船上カップ麺を美味しくするインバーターの話。 【海の道具】
インバーター? エアコンの話か? と思ってしまいそうですが、電気の変換器のお話です。
車もそうですが、ボートも同じく電気はバッテリーを通して供給されます。ということは、つまり直流12ボルトとか24ボルトといった電力が供給されるわけです。
マリンの専用電気機器であればそれをそのまま使えますが、家庭用の電化製品を使うとなると、これを交流100ボルトに変換しないとなりません。そこで登場するのがコンバーターという変換機です。

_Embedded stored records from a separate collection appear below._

Lemma create_account_effect x body b w w' r :
  create_account_api argon2_hash new_id x b w = (w', r) -> api_effect body HCreateAccount w w'.
Proof.
  unfold create_account_api, sbind at 1. destruct (current_actor w) as [w1 [a|e]] eqn:E; apply current_actor_spec in E as [-> Ha];
    [| intros [= <- _]; by apply still_effect].
  destruct (negb _); [intros [= <- _]; by apply still_effect |].
  unfold sbind at 1 2 3, draw at 1 2 3. cbn [wb_session wb_db wb_next]. unfold sbind.
  destruct (create_account _ _ _ _ _ _ _ _ _ _ _) as [i res] eqn:Ec.
  assert (api_effect body HCreateAccount w (web_identity i (MkWeb (wb_session w) (wb_db w) (S (S (S (wb_next w))))))) as He.
  { unfold create_account in Ec. destruct (active_account _ _) as [acc|] eqn:Eact.
    2: { injection Ec as <- _. split; cbn; auto. by left. }
    specialize (Ha a eq_refl). pose proof Ha as (id & row & ws & _ & Hrow & _ & Hact & _).
    apply active_account_Ok in Eact as (row' & Hrow' & -> & _). rewrite Hact in Hrow'. simpl in Hrow'.
    assert (row' = row) as -> by congruence. rewrite Hact in Ec. simpl in Ec.
    destruct (ac_is_system_admin row =? 0)%Z eqn:Ead; simpl in Ec.
    { injection Ec as <- _. split; cbn; auto. by left. }
    split; cbn; auto. right. split; [done |]. exists a. split; [done |]. rewrite Hact. simpl. by rewrite Ead. }
  destruct res; intros [= <- _]; done.
Qed.

Lemma upsert_bot_elsewhere id actor secret enabled wss accs secs bots :
  forall i b, bots !! i = Some b -> act_workspace_id actor <> Some (bot_workspace_id b) ->
  (upsert_bot id actor secret enabled wss accs secs bots).1 !! i = Some b.
Proof.
  intros i b Hb Hne. unfold upsert_bot, require_workspace. destruct (act_workspace_id actor) as [ws|]; simpl; [| done].
  destruct (head (list_bots ws bots)) as [[j bj]|] eqn:Eh.
  - unfold list_bots in Eh. apply head_Some_elem_of, list_elem_of_filter in Eh as [Hw Hin%elem_of_map_to_list]. simpl in *.
    destruct (negb _); simpl; [done |]. rewrite lookup_insert_ne; [done |]. intros <-. simplify_eq.
  - destruct (_ || _) eqn:Ec; simpl; [done |]. repeat (apply orb_false_elim in Ec as [Ec ?]).
    rewrite lookup_insert_ne; [done |]. intros <-.
    repeat match goal with H : bool_decide _ = false |- _ => apply bool_decide_eq_false in H end. eauto.
Qed.

Lemma upsert_bot_effect x body b w w' r : do_upsert x b w = (w', r) -> api_effect body HUpsertBot w w'.
Proof.
  unfold upsert_bot_api, sbind at 1. destruct (manager w) as [w1 [a|e]] eqn:E; apply manager_spec in E as [-> Ha];
    [| intros [= <- _]; by apply still_effect].
  destruct (Ha a eq_refl) as [Hs Hm]. unfold sbind at 1.
  match goal with |- context [match ?m w with _ => _ end] => destruct (m w) as [w1 res] eqn:E1 end.
  assert (exists v n, w1 = MkWeb (wb_session w) (wb_db (web_vault v w)) n) as (v & n & ->).
  { revert E1. assert (forall n, exists v n', MkWeb (wb_session w) (wb_db w) n = MkWeb (wb_session w) (wb_db (web_vault v w)) n') as H0.
    { intros n. exists (hd_vault (wb_db w)), n. by destruct w as [? [] ?]. }
    specialize (H0 (wb_next w)). destruct w as [s d n0]. cbn in H0.
    destruct (bb_token b) as [t|]; [| intros [= <- _]; exact H0]. destruct (t =?= ""); [intros [= <- _]; exact H0 |].
    destruct (negb _); [intros [= <- _]; exact H0 |]. unfold sbind at 1, slift. destruct (require_workspace a); [| intros [= <- _]; exact H0].
    unfold sbind, put_token, sbind, draw. cbn. destruct (vault_put _ _ _ _ _ _ _ _) as [v rv].
    destruct (result_map meta_id rv); intros [= <- _]; eauto. }
  destruct res as [secret|e].
  2: { intros [= <- _]. split; cbn; auto; [by left; split | right]. split; [done |]. eauto. }
  unfold sbind, draw. cbn. destruct (upsert_bot _ _ _ _ _ _ _ _) as [bots rb] eqn:Eb.
  assert (api_effect body HUpsertBot w (web_module (TelegramRuntime.set_bots (λ _, bots) (hd_module (wb_db w)))
            (MkWeb (wb_session w) (wb_db (web_vault v w)) (S n)))) as He.
  { split; cbn; auto; [by left; split | | right; split; [done |]; eauto]. right. exists a. split; [done | split; [done |]]. left. split; [done |].
    intros id b0 Hb0 Hne. change bots with (bots, rb).1. rewrite <- Eb. by apply upsert_bot_elsewhere. }
  destruct rb; intros [= <- _]; done.
Qed.

Lemma start_effect x body id w w' r : start_bot_api new_id x id w = (w', r) -> api_effect body (HStartBot id) w w'.
Proof.
  unfold start_bot_api, sbind at 1. destruct (managed_bot id w) as [w1 [[a bot]|e]] eqn:E; apply managed_bot_spec in E as [-> Ha];
    [| intros [= <- _]; by apply still_effect].
  destruct (Ha a bot eq_refl) as (Hs & Hm & Hr). unfold sbind, draw. cbn.
  destruct (start_bot _ _ _ _ _) as [m res].
  assert (api_effect body (HStartBot id) w (web_module m (MkWeb (wb_session w) (wb_db w) (S (wb_next w))))) as He.
  { split; cbn; auto; [by left; split |]. right. exists a. split; [done | split; [done |]]. right. eauto. }
  destruct res; intros [= <- _]; done.
Qed.

Lemma stop_effect x body id w w' r : stop_bot_api x id w = (w', r) -> api_effect body (HStopBot id) w w'.
Proof.
  unfold stop_bot_api, sbind at 1. destruct (managed_bot id w) as [w1 [[a bot]|e]] eqn:E; apply managed_bot_spec in E as [-> Ha];
    [| intros [= <- _]; by apply still_effect].
  destruct (Ha a bot eq_refl) as (Hs & Hm & Hr). unfold sbind. destruct (stop_bot _ _ _ _) as [m res].
  assert (api_effect body (HStopBot id) w (web_module m w)) as He.
  { split; cbn; auto; [by left; split |]. right. exists a. split; [done | split; [done |]]. right. eauto. }
  destruct res; intros [= <- _]; done.
Qed.

Lemma generate_code_frame now expires id code bot account b :
  let b' := (generate_bind_code bind_code_hmac now expires id code bot account b).1 in
  external_identities b' = external_identities b /\ telegram_bindings b' = telegram_bindings b
  /\ forall c row, bind_codes b' !! c = Some row -> bind_codes b !! c = Some row \/ (bc_bot_id row = bot /\ bc_target_account_id row = account).
Proof.
  unfold generate_bind_code, insert_code. destruct (_ || _); cbn; (split; [done | split; [done |]]); intros c row.
  - intros [Hc _]%map_lookup_filter_Some. by left.
  - rewrite lookup_insert_Some. intros [[_ <-]|[_ [Hc _]%map_lookup_filter_Some]]; [by right | by left].
Qed.

Lemma bind_code_effect x body id w w' r :
  create_bind_code bind_code_hmac new_id x id w = (w', r) -> api_effect body (HCreateBindCode id) w w'.
Proof.
  unfold create_bind_code, sbind at 1. destruct (managed_bot id w) as [w1 [[a bot]|e]] eqn:E; apply managed_bot_spec in E as [-> Ha];
    [| intros [= <- _]; by apply still_effect].
  destruct (Ha a bot eq_refl) as (Hs & Hm & Hr). unfold sbind, draw. cbn.
  match goal with |- context [generate_bind_code ?a ?b ?c ?d ?e ?f ?g ?h] =>
    pose proof (generate_code_frame b c d e f g h) as Hf; destruct (generate_bind_code a b c d e f g h) as [bd res] end.
  cbn in Hf. destruct Hf as (H1 & H2 & H3).
  assert (api_effect body (HCreateBindCode id) w (web_bind bd (MkWeb (wb_session w) (wb_db w) (S (wb_next w))))) as He.
  { split; cbn; auto; [by left; split |]. right. exists a, id, bot. auto. }
  destruct res; intros [= <- _]; done.
Qed.

(** ** The handlers of GET change nothing *)

Definition read_only (h : Handler) : bool :=
  match h with
  | HLive | HReady | HCsrfToken | HMe | HListAccounts | HRetired | HListBots | HListAudit | HAsset _ _ => true
  | _ => false
  end.

Lemma route_get_read_only : Forall (λ ro, from_option read_only true (ro_get ro) = true) routes.
Proof. repeat constructor. Qed.

Lemma safe_method_read_only rs method path h :
  Forall (λ ro, from_option read_only true (ro_get ro) = true) rs -> find_route rs method path = Some h ->
  is_safe_method method = true -> read_only h = true.
Proof.
  unfold is_safe_method. induction 1 as [|ro rs Hro _ IH]; cbn [find_route]; [done |].
  destruct (match_path _ _); [| done]. unfold on_route. destruct ((method =?= "GET") || (method =?= "HEAD")) eqn:Em.
  - intros Hg _. by rewrite Hg in Hro.
  - destruct (method =?= "POST") eqn:Ep; [| done]. intros _. apply bool_decide_eq_true in Ep as ->. done.
Qed.

Notation handle := (run_handler argon2_hash argon2_verify sha256_hex bind_code_hmac new_id vault config).

Lemma sbind_still {A B} (m : Stm Web A) (k : A -> Stm Web B) w w' r :
  (forall w1 r1, m w = (w1, r1) -> w1 = w) -> (forall a w1 r1, k a w = (w1, r1) -> w1 = w) ->
  sbind m k w = (w', r) -> w' = w.
Proof.
  intros Hm Hk. unfold sbind. destruct (m w) as [w1 [a|e]] eqn:E; specialize (Hm _ _ eq_refl) as ->; [apply Hk | by intros [= <- _]].
Qed.

Lemma read_only_still x body h m w w' r : read_only h = true -> handle x body h = Some m -> m w = (w', r) -> still w w'.
Proof.
  intros Hh Hm. destruct h; cbn in Hm; try discriminate; injection Hm as <-; try (intros [= <- _]; done).
  - unfold sbind. destruct (ensure_csrf new_id w) as [w1 [t|e]] eqn:E; apply ensure_csrf_spec in E as [Hs _]; intros [= <- _]; done.
  - unfold me. intros Hr. assert (w' = w) as ->; [| done]. revert Hr. apply sbind_still; [intros * E; by apply current_actor_spec in E as [-> _] |].
    by intros * [= <- _].
  - unfold list_accounts_api. intros Hr. assert (w' = w) as ->; [| done]. revert Hr.
    apply sbind_still; [intros * E; by apply current_actor_spec in E as [-> _] |]. intros a w1 r1. by destruct (negb _); intros [= <- _].
  - unfold list_bots_api. intros Hr. assert (w' = w) as ->; [| done]. revert Hr.
    apply sbind_still; [intros * E; by apply manager_spec in E as [-> _] |]. intros a w1 r1.
    apply sbind_still; [by intros * [= <- _] |]. by intros ws w2 r2 [= <- _].
  - unfold list_audit. intros Hr. assert (w' = w) as ->; [| done]. revert Hr.
    apply sbind_still; [intros * E; by apply current_actor_spec in E as [-> _] |]. intros a w1 r1. by destruct (negb _); intros [= <- _].
Qed.

Lemma handler_effect x body h m w w' r : handle x body h = Some m -> m w = (w', r) -> api_effect body h w w'.
Proof.
  destruct (read_only h) eqn:Hro; [intros; by eapply still_effect, read_only_still |].
  destruct h; try discriminate; cbn.
  - destruct body as [v|]; [| done]. simpl. destruct (LoginBody_from_value v) as [b|] eqn:Eb; [| done]. intros [= <-]. by apply login_effect.
  - intros [= <-]. apply logout_effect.
  - destruct body as [v|]; [| done]. simpl. destruct (CreateAccountBody_from_value v) as [b|]; [| done]. intros [= <-]. apply create_account_effect.
  - destruct body as [v|]; [| done]. simpl. destruct (BotBody_from_value v) as [b|]; [| done]. intros [= <-]. apply upsert_bot_effect.
  - intros [= <-]. apply start_effect.
  - intros [= <-]. apply stop_effect.
  - intros [= <-]. apply bind_code_effect.
Qed.

(** C10: changes over HTTP need a token and the authority for them.  A request either
    leaves the database and the session's account alone, or it is no GET, HEAD or
    OPTIONS, shows the session's CSRF token, and does only what its caller may: accounts
    are created for a signed-in administrator of the system; bots are written, started
    and stopped, and bind codes drawn, for somebody who manages the workspace the bot
    is in, the code being for the bot's owner, and the bots of other workspaces stay
    as they are when a bot is written; no request binds a Telegram user; and a session
    gets an account only by that account's password, and loses it by logout. *)
Theorem api_changes_need_authority x method path header body w w' r :
  serve argon2_hash argon2_verify sha256_hex bind_code_hmac new_id vault config x method path header body w = (w', r) ->
  still w w'
  \/ exists h, handler_of method path = Some h /\ is_safe_method method = false
       /\ csrf_token w (default "" header) /\ api_effect body h w w'.
Proof.
  unfold serve, sbind at 1. destruct (require_csrf new_id header method w) as [w1 [[]|e]] eqn:E; apply require_csrf_spec in E as [Hs Hc].
  2: { intros [= <- _]. by left. }
  unfold handler_of. destruct (find_route routes method path) as [h|] eqn:Eh; cbn; [| intros [= <- _]; by left].
  destruct (handle x body h) as [m|] eqn:Em; [| intros [= <- _]; by left].
  unfold sbind. destruct (m w1) as [w2 res] eqn:Er. intros Hres.
  assert (w' = w2) as -> by (destruct res; by injection Hres as <- _). clear Hres. destruct (is_safe_method method) eqn:Esafe.
  - left. destruct Hs as [Hd Ha]. eapply read_only_still in Er as [Hd' Ha']; [| | exact Em].
    + split; congruence.
    + by eapply safe_method_read_only; [apply route_get_read_only | |].
  - right. exists h. split; [done | split; [done |]]. destruct (Hc eq_refl) as [|Hct]; [done |]. split; [done |].
    by eapply still_effect_trans, handler_effect.
Qed.
End Authority.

コンバーターは交流を直流に変換する回路のことで、インバーターは直流を交流に変える回路なので、コンバーターはちょうどインバーターの逆の働きをします。だからマリンの場合、主に使われるのは、インバーターということになります。
それならば、この文の最初に出たエアコンは家電なのに、インバーターが必要なのか、ということをほんの触りだけ説明すると、エアコンはモーターを駆動させて仕事をさせる機械で、モーターは基本的に直流で動かします(プラモデルで使ったモーターを思い出してください)。けれどその制御が複雑なので、エアコンの機械内部にインバーターを装備して、自在に電圧や周波数変化させている(らしい……)のです。
多くの人は、ボートで電気給湯器や電子レンジなどを使えたら、便利だと思うでしょう。
インバーター自体は、電子制御盤の隅に設置して、コンセントを外に出していたり、インダッシュでコンセント部分だけ表に出ていたりするので、あまり本体部分を目にする機会はないかもしれません。
お乗りになったボートに電気湯沸かし器があって、お湯を沸かして温かいカップ麺をこしらえている3分間に、ボートの暗いところで一生懸命働いているインバーターに思いをはせてあげると、カップ麺もほんの少し、いつもより美味しくなるかもしれません。